Brief:
Your answer should consist of every line in the records that holds "Items".

+++ Dataset excerpts

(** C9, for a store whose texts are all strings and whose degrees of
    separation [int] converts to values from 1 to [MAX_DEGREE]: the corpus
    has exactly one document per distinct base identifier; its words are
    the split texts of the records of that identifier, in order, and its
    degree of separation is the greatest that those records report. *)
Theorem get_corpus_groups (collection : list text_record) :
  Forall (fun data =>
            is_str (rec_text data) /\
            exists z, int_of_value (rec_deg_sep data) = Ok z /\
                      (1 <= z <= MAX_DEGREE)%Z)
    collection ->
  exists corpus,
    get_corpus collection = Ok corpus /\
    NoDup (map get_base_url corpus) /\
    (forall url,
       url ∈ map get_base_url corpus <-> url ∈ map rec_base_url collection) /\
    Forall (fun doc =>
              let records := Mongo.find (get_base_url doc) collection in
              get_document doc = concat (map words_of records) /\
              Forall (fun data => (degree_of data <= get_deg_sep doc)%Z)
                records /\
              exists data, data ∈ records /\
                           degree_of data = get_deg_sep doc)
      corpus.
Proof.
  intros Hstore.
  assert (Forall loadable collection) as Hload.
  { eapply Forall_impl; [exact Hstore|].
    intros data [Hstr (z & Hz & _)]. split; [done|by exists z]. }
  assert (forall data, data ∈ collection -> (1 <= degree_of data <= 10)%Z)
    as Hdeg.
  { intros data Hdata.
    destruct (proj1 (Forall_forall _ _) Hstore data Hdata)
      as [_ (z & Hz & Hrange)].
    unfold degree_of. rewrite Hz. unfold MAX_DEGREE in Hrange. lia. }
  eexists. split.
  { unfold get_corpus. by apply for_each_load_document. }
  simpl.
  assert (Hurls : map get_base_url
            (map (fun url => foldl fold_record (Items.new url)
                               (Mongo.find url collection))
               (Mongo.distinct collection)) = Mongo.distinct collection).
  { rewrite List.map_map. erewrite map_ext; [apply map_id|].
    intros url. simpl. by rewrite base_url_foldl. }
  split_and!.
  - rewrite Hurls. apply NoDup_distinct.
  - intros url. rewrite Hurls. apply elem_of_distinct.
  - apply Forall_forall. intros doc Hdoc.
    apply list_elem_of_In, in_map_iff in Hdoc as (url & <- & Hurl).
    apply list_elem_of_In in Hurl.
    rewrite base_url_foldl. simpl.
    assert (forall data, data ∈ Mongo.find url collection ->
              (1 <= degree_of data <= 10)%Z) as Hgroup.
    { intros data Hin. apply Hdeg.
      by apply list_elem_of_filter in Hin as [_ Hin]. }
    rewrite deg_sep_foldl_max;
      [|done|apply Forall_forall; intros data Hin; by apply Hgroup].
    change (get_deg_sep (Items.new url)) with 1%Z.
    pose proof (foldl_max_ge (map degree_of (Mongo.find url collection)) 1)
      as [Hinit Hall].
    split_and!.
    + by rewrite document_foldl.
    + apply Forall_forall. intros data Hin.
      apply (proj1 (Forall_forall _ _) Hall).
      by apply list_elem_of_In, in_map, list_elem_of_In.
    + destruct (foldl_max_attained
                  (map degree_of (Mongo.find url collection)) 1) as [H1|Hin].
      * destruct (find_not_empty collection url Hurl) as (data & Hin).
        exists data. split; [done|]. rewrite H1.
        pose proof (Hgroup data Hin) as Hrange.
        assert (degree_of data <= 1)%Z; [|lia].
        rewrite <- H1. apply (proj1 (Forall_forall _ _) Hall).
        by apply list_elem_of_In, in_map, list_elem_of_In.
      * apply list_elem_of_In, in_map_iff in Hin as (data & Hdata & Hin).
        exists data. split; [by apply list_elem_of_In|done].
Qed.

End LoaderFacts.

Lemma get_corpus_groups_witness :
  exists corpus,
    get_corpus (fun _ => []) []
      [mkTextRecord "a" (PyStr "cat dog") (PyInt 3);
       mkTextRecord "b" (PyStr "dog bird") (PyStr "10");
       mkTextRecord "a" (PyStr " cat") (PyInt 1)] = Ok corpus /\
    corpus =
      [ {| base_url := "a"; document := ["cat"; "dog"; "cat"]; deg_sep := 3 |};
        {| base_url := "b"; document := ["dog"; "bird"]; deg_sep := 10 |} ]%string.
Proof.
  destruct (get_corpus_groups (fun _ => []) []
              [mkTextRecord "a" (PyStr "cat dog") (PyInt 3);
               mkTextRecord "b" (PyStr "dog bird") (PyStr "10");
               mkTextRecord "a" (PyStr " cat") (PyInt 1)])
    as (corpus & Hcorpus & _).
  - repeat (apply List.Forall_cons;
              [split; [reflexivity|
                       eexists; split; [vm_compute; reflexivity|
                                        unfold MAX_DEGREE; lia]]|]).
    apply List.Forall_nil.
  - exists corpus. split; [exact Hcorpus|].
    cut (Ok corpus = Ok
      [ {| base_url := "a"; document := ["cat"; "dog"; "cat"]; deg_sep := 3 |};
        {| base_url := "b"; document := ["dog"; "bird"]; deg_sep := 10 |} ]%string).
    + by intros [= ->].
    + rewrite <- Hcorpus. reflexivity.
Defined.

++++++

Result of this exercise:
            (map (fun url => foldl fold_record (Items.new url)
    change (get_deg_sep (Items.new url)) with 1%Z.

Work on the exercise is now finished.